It should be noted that the numbers are read out in order from the beginning, for example, “1”, “0”, “0”, “0”, etc. In this way, Arabic numerals can be obtained in real time, but if the number of digits in the character string is large, there is a possibility that it will be input incorrectly.
[0005]
For example, when a unit prefix (a prefix attached to a unit) such as “kilo” is added and a number is input by voice, a conventional speech recognition apparatus can only display a word such as “kilo” as a recognition result. It was not possible to confirm the recognition result with the numerical value.
[0006]
The present invention has been made in view of the above points, and when recognizing a numeric string input by voice such as “thousand” or “ten thousand”, the recognition result is displayed in real time in Arabic numerals. Voice recognition device The The purpose is to provide.
[0008]
A speech recognition apparatus according to the present invention includes a number input unit that inputs a number string consisting of a plurality of digits in order from the beginning, and converts a voice input by the input unit into a voice signal. Speech recognition means for recognizing a reading of a word indicating a word and a reading of a word indicating a position; a storage means storing a reading of a word indicating a numerical value and a reading of a word corresponding to the numerical value and the position; In the case of reading the word recognized by the voice recognition means is a word reading indicating a numerical value, the storage means is referred to and digitized so as to be right-justified.
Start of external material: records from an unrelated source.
(** xuntext() of an entry of a locked inode, on each of its ways. *)
Lemma xuntext_run ip x xp t s : texts s !! xp = Some t -> x_iptr t = Some ip -> inodes s !! ip = Some x ->
  (x_flag t &? XLOCK = true -> xuntext xp s = Sleeps (ChText xp) (set_texts (<[xp := set_x_flag (x_flag t |: XWANT) t]> (texts s)) s)) /\
  (x_flag t &? XLOCK = false -> x_count t <> 0 -> xuntext xp s = Done tt (text_dropped xp t s)) /\
  (x_flag t &? XLOCK = false -> x_count t = 0 -> i_flag x &? ILOCK = true -> forall l,
    Resmap.Code.mfree_map (swapmap s) (wtodb (x_size t)) (x_daddr t) = Some l -> xuntext xp s = Done tt (text_freed ip x xp t l s)).
Proof.
  intros Ht Hi Hx. assert (Halt : forall g, alter g xp (texts s) = <[xp := g t]> (texts s)) by (intros g; by apply alter_insert).
  assert (Hlt : (xp < length (texts s))%nat) by (by eapply lookup_lt_Some).
  assert (Hlock : x_flag t &? XLOCK = false -> xlock xp s = Done tt (set_texts (<[xp := set_x_flag (x_flag t |: XLOCK) t]> (texts s)) s)).
  { intros Hl. unfold xlock. rewrite (kbind_run _ _ _ _ _ (gettext_run _ _ _ Ht)), Hl. unfold modtext, puts. by rewrite Halt. }
  split_and!.
  - intros Hl. unfold xuntext, xlock. unfold mbind at 1, k_bind at 1. rewrite (kbind_run _ _ _ _ _ (gettext_run _ _ _ Ht)), Hl.
    unfold modtext. unfold mbind, k_bind, puts, sleep. by rewrite Halt.
  - intros Hl Hc. unfold xuntext. rewrite (kbind_run _ _ _ _ _ (Hlock Hl)).
    set (s1 := set_texts _ s). assert (Ht1 : texts s1 !! xp = Some (set_x_flag (x_flag t |: XLOCK) t)) by (by apply list_lookup_insert_eq).
    rewrite (kbind_run _ _ _ _ _ (gettext_run _ _ _ Ht1)). cbn [x_count set_x_flag]. rewrite (proj2 (Z.eqb_neq _ _) Hc). cbn [negb].
    unfold xunlock. rewrite (kbind_run _ _ _ _ _ (gettext_run _ _ _ Ht1)). cbn [x_flag set_x_flag].
    rewrite tst_lor. change (XLOCK &? XWANT) with false. rewrite orb_false_r. unfold text_dropped, modtext, wakeup, mbind, k_bind, puts.
    destruct (x_flag t &? XWANT); cbn; (rewrite (alter_insert _ _ _ _ Ht1)); cbn; rewrite list_insert_insert_eq, lock_dropped, ?app_nil_r; by destruct s.
  - intros Hl Hc Hk l Hm. unfold xuntext. rewrite (kbind_run _ _ _ _ _ (Hlock Hl)).
    set (s1 := set_texts _ s). assert (Ht1 : texts s1 !! xp = Some (set_x_flag (x_flag t |: XLOCK) t)) by (by apply list_lookup_insert_eq).
    rewrite (kbind_run _ _ _ _ _ (gettext_run _ _ _ Ht1)). cbn [x_count set_x_flag]. rewrite Hc. cbn [negb Z.eqb].
    unfold modtext. unfold mbind at 1, k_bind at 1, puts at 1. rewrite (alter_insert _ _ _ _ Ht1). cbn [x_flag set_x_flag x_size x_daddr x_iptr].
    rewrite lock_taken, Hi by done. unfold swap_free. unfold mbind at 1, k_bind at 1. rewrite kgets_run. cbn [swapmap set_texts s1].
    rewrite Hm. unfold puts at 1. unfold mbind at 1, k_bind at 1. rewrite modip_run. cbn [inodes set_swapmap set_texts s1].
    rewrite (alter_insert _ _ _ _ Hx). set (y := set_i_flag _ x).
    match goal with |- context [(getip ip ≫= _) ?s2] => assert (Hy : inodes s2 !! ip = Some y) by (cbn; apply list_lookup_insert_eq; by eapply lookup_lt_Some) end.
    rewrite (kbind_run _ _ _ _ _ (getip_run _ _ _ Hy)). unfold y at 1. cbn [i_flag set_i_flag]. rewrite tst_clr_other, Hk by done.
    rewrite modip_run. cbn [inodes set_inodes]. rewrite (alter_insert _ _ _ _ ltac:(exact Hy)). cbn. rewrite !list_insert_insert_eq. by destruct s, t.
Qed.

(** A right that is not writing does not look at the volume. *)
Lemma access_other ip x r s : inodes s !! ip = Some x -> r <> Write -> access ip (right_mode r) s = granted x r s.
Proof.
  intros Hx Hr. unfold access. replace (right_mode r =? IWRITE) with false by (by destruct r). rewrite kret_run, kgets_run.
  unfold granted, allows. destruct (u_uid s =? 0); [done|]. cbn [orb]. rewrite (kbind_run _ _ _ _ _ (getip_run _ _ _ Hx)), kgets_run. cbv zeta.
  rewrite <- class_bit. by destruct (i_mode x &? _).
Qed.

(** Writing on a text: what xrele() leaves decides. *)
Lemma access_text ip x mp f s s1 : inodes s !! ip = Some x -> mounted (i_dev x) mp f s -> s_nfree f <= NICFREE ->
  s_ninode f <= NICINOD -> s_ronly f = 0 -> i_flag x &? ITEXT = true ->
  (xrele ip s = Done tt s1 -> (exists y, inodes s1 !! ip = Some y /\ i_flag y &? ITEXT = true) ->
     access ip (right_mode Write) s = Done 1 (set_u_error ETXTBSY s1)) /\
  (xrele ip s = Done tt s1 -> forall y, inodes s1 !! ip = Some y -> i_flag y &? ITEXT = false ->
     access ip (right_mode Write) s = granted y Write s1) /\
  (forall c s', xrele ip s = Sleeps c s' -> access ip (right_mode Write) s = Sleeps c s').
Proof.
  intros Hx Hm Hn Hi Hro Ht. unfold access. change (right_mode Write =? IWRITE) with true. cbv iota. split_and!.
  - intros Hr (y & Hy & Hyt). rewrite (kbind_run _ _ true s (set_u_error ETXTBSY s1)); [done|].
    rewrite (kbind_run _ _ _ _ _ (getip_run _ _ _ Hx)), (kbind_run _ _ _ _ _ (getfs_run _ _ _ _ Hm Hn Hi)), (kbind_run _ _ _ _ _ (fp_run _ _ _ _ Hm)), Hro.
    cbn [negb Z.eqb]. rewrite Ht, (kbind_run _ _ _ _ _ Hr), (kbind_run _ _ _ _ _ (getip_run _ _ _ Hy)), Hyt. done.
  - intros Hr y Hy Hyt. rewrite (kbind_run _ _ false s s1).
    + rewrite kgets_run. unfold granted, allows. destruct (u_uid s1 =? 0); [done|]. cbn [orb].
      rewrite (kbind_run _ _ _ _ _ (getip_run _ _ _ Hy)), kgets_run. cbv zeta. rewrite <- class_bit. by destruct (i_mode y &? _).
    + rewrite (kbind_run _ _ _ _ _ (getip_run _ _ _ Hx)), (kbind_run _ _ _ _ _ (getfs_run _ _ _ _ Hm Hn Hi)), (kbind_run _ _ _ _ _ (fp_run _ _ _ _ Hm)), Hro.
      cbn [negb Z.eqb]. rewrite Ht, (kbind_run _ _ _ _ _ Hr), (kbind_run _ _ _ _ _ (getip_run _ _ _ Hy)), Hyt. done.
  - intros c s' Hr. unfold mbind at 1, k_bind at 1.
    rewrite (kbind_run _ _ _ _ _ (getip_run _ _ _ Hx)), (kbind_run _ _ _ _ _ (getfs_run _ _ _ _ Hm Hn Hi)), (kbind_run _ _ _ _ _ (fp_run _ _ _ _ Hm)), Hro.
    cbn [negb Z.eqb]. rewrite Ht. unfold mbind, k_bind. by rewrite Hr.
Qed.

(** The loop of xrele() over a table that has the inode once, or not at all. *)
Lemma xrele_none ip s : length (texts s) = NTEXT -> (forall i t, texts s !! i = Some t -> x_iptr t <> Some ip) ->
  kfor (seq 0 NTEXT) (fun xp => x ← gettext xp; if bool_decide (x_iptr x = Some ip) then xuntext xp else mret tt) s = Done tt s.
Proof.
  intros Hlen Hno. apply kfor_none. intros a [_ Ha]%elem_of_seq. destruct (lookup_lt_is_Some_2 (texts s) a) as [t Ht]; [lia|].
  rewrite (kbind_run _ _ _ _ _ (gettext_run _ _ _ Ht)), bool_decide_eq_false_2; [done|by eapply Hno].
Qed.

Lemma xrele_one ip xp t x s : text_of ip xp t s -> inodes s !! ip = Some x -> i_flag x &? ITEXT = true ->
  (forall s', xuntext xp s = Done tt s' -> forall i, i <> xp -> texts s' !! i = texts s !! i) -> xrele ip s = xuntext xp s.
Proof.
  intros [Ht Hi Ho Hl] Hx Hf Hs. unfold xrele. rewrite (kbind_run _ _ _ _ _ (getip_run _ _ _ Hx)), Hf.
  assert (Hxp : (xp < NTEXT)%nat) by (rewrite <- Hl; by eapply lookup_lt_Some).
  assert (Hk : (x ← gettext xp; if bool_decide (x_iptr x = Some ip) then xuntext xp else mret tt) s = xuntext xp s).
  { rewrite (kbind_run _ _ _ _ _ (gettext_run _ _ _ Ht)), bool_decide_eq_true_2 by done. done. }
  assert (Hskip : forall a s', (a < NTEXT)%nat -> a <> xp -> texts s' !! a = texts s !! a ->
    (x ← gettext a; if bool_decide (x_iptr x = Some ip) then xuntext a else mret tt) s' = Done tt s').
  { intros a s' Ha Hne E. destruct (lookup_lt_is_Some_2 (texts s) a) as [t' Ht']; [lia|].
    rewrite (kbind_run _ _ _ _ _ (gettext_run _ _ _ (eq_trans E Ht'))), bool_decide_eq_false_2; [done|]. intros E'. by apply Hne, (Ho a t'). }
  rewrite (kfor_one NTEXT xp); [exact Hk|done| |].
  - intros a Ha. apply Hskip; [lia|lia|done].
  - intros s' Hs' a Ha. rewrite Hk in Hs'. apply Hskip; [lia|lia|]. apply (Hs s' Hs'). lia.
Qed.

(** C30. [access] refuses writing on a volume mounted read-only with [EROFS] before it looks at
    anything else.  A right other than writing, and writing on an inode that is no shared
    text, it grants exactly when the caller is the super-user or the bit of his class (owner,
    group or others) is set, and refuses with [EACCES] otherwise.  Writing on a shared text
    waits while the text is locked; it is refused with [ETXTBSY], to the super-user too, while
    a process runs the text or when no entry of the table has the inode; and a text that
    nobody runs is taken out of the table, its swap space freed, and then the bits decide. *)
Theorem access_correct ip x mp f r s : inodes s !! ip = Some x -> mounted (i_dev x) mp f s -> s_nfree f <= NICFREE ->
  s_ninode f <= NICINOD ->
  (r = Write -> s_ronly f <> 0 -> access ip (right_mode r) s = Done 1 (set_u_error EROFS s)) /\
  (r <> Write \/ s_ronly f = 0 /\ i_flag x &? ITEXT = false -> access ip (right_mode r) s = granted x r s) /\
  (r = Write -> s_ronly f = 0 -> i_flag x &? ITEXT = true ->
    (length (texts s) = NTEXT -> (forall i t, texts s !! i = Some t -> x_iptr t <> Some ip) ->
       access ip (right_mode r) s = Done 1 (set_u_error ETXTBSY s)) /\
    (forall xp t, text_of ip xp t s ->
      (x_flag t &? XLOCK = true -> access ip (right_mode r) s =
         Sleeps (ChText xp) (set_texts (<[xp := set_x_flag (x_flag t |: XWANT) t]> (texts s)) s)) /\
      (x_flag t &? XLOCK = false -> x_count t <> 0 ->
         access ip (right_mode r) s = Done 1 (set_u_error ETXTBSY (text_dropped xp t s))) /\
      (x_flag t &? XLOCK = false -> x_count t = 0 -> i_flag x &? ILOCK = true -> forall l,
         Resmap.Code.mfree_map (swapmap s) (wtodb (x_size t)) (x_daddr t) = Some l ->
         access ip (right_mode r) s = granted x r (text_freed ip x xp t l s)))).
Proof.
  intros Hx Hm Hn Hi. split_and!.
  - intros -> Hro. unfold access. change (right_mode Write =? IWRITE) with true. cbv iota.
    rewrite (kbind_run _ _ true s (set_u_error EROFS s)); [done|].
    rewrite (kbind_run _ _ _ _ _ (getip_run _ _ _ Hx)), (kbind_run _ _ _ _ _ (getfs_run _ _ _ _ Hm Hn Hi)), (kbind_run _ _ _ _ _ (fp_run _ _ _ _ Hm)).
    by rewrite (proj2 (Z.eqb_neq _ _) Hro).
  - intros Hr. destruct (decide (r = Write)) as [-> |Hr']; [|by apply access_other].
    destruct Hr as [Hr|[Hro Ht]]; [done|]. rewrite (access_run ip x mp f Write s Hx Hm Hn Hi Ht), Hro. done.
  - intros -> Hro Htext. pose proof (fun s1 => access_text ip x mp f s s1 Hx Hm Hn Hi Hro Htext) as Ha.
    split.
    + intros Hlen Hno. apply (proj1 (Ha s)). { unfold xrele. rewrite (kbind_run _ _ _ _ _ (getip_run _ _ _ Hx)), Htext. by apply xrele_none. }
      by exists x.
    + intros xp t Hto. destruct (xuntext_run ip x xp t s (to_entry _ _ _ _ Hto) (to_inode _ _ _ _ Hto) Hx) as (H1 & H2 & H3).
      pose proof (xrele_one ip xp t x s Hto Hx Htext) as Hx'. split_and!.
      * intros Hl. apply (proj2 (proj2 (Ha s))). rewrite Hx'; [by rewrite H1|]. intros s' E. by rewrite H1 in E.
      * intros Hl Hc. apply (proj1 (Ha _)); [|by exists x]. rewrite Hx'; [by rewrite H2|]. intros s' E i Hne. rewrite H2 in E by done.
        injection E as <-. by apply list_lookup_insert_ne.
      * intros Hl Hc Hk l Hml. rewrite (proj1 (proj2 (Ha (text_freed ip x xp t l s)))) with (y := set_i_count (dec8 (i_count x)) (set_i_flag (i_flag x &~ ITEXT) x)); try done.
        -- rewrite Hx'; [by rewrite (H3 Hl Hc Hk l Hml)|]. intros s' E i Hne. rewrite (H3 Hl Hc Hk l Hml) in E. injection E as <-.
           by apply list_lookup_insert_ne.
        -- cbn. apply list_lookup_insert_eq. by eapply lookup_lt_Some.
        -- cbn [i_flag set_i_count set_i_flag]. by rewrite tst_clr_same.
Qed.
End Access.

(** A file that a process runs. *)
Definition running1 : text := Text 0 0 8 (Some 0%nat) 1 1 0.
Definition text_file : inode := set_i_flag (ILOCK |: ITEXT) file1.
Definition kern_text : kern _ := set_u_uid 0 (set_inodes (<[0%nat := text_file]> (inodes kern2))
  (set_texts (running1 :: replicate 39 (Text 0 0 0 None 0 0 0)) kern2)).

Lemma access_correct_witness :
  access 0 IWRITE (set_u_uid 9 (set_u_gid 3 kern2)) = Done 1 (set_u_error EACCES (set_u_uid 9 (set_u_gid 3 kern2))) /\
  access 0 IWRITE kern_text = Done 1 (set_u_error ETXTBSY (text_dropped 0 running1 kern_text)).
Proof.
  split.
  - apply (access_correct 0 file1 1 fs1 Write (set_u_uid 9 (set_u_gid 3 kern2))); try done; [split; [done|by eexists]|by right].
  - apply (access_correct 0 text_file 1 fs1 Write kern_text); try done; [split; [done|by eexists]|].
    split; try done. intros [|i] t Hi Ht; [done|]. cbn [texts kern_text set_u_uid set_inodes set_texts] in Hi.
    apply lookup_replicate in Hi as [-> _]. done.
Defined.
If there is a numerical value before that, numerical expression means for converting the numerical value of the reading of the word indicating the position with reference to the storage means and determining the numerical value by arithmetic processing with the previously numerical value And the numerical expression means Display means for sequentially displaying numerical values numerically expressed in Arabic numerals, and distinguishing and displaying a portion of the numerical value whose position is fixed and a non-fixed portion displayed right-justified It is characterized by comprising.
[0009]
According to such a configuration, the recognition result of a numeric string input by voice can be confirmed at all times, and by using Arabic numerals, it can be displayed without a sense of incongruity even in places where Chinese numerals such as those in the table are inappropriate. Is possible.
[0012]
DETAILED DESCRIPTION OF THE INVENTION
Embodiments of the present invention will be described below with reference to the drawings.
(First embodiment)
FIG. 1 is a block diagram showing the configuration of the speech recognition apparatus according to the first embodiment of the present invention. The apparatus is realized by a computer that reads a program recorded on a recording medium such as a magnetic disk and whose operation is controlled by the program.
[0013]
In FIG. 1, an input device 101 is a microphone or the like that converts an audio signal uttered by an operator into an electrical audio signal. A voice signal obtained by the input device 101 is converted into a character code by the voice recognition unit 102 as a corresponding word. At this time, the voice recognition unit 102 refers to the recognition dictionary 103 describing the correspondence between the voice signal and the character code of the word.
[0014]
The numerical expression control unit 104 extracts a numerical expression indicating the rank of “Man (ten)”, “Hyaku (hundred)”, etc. from the word string output from the speech recognition unit 102. At this time, the numerical value expression control unit 104 refers to the numerical value expression table 105 in which “100000000” is stored if the value, for example, “Put (Billion)”, is read together with the reading and notation of the numerical value / position.
[0015]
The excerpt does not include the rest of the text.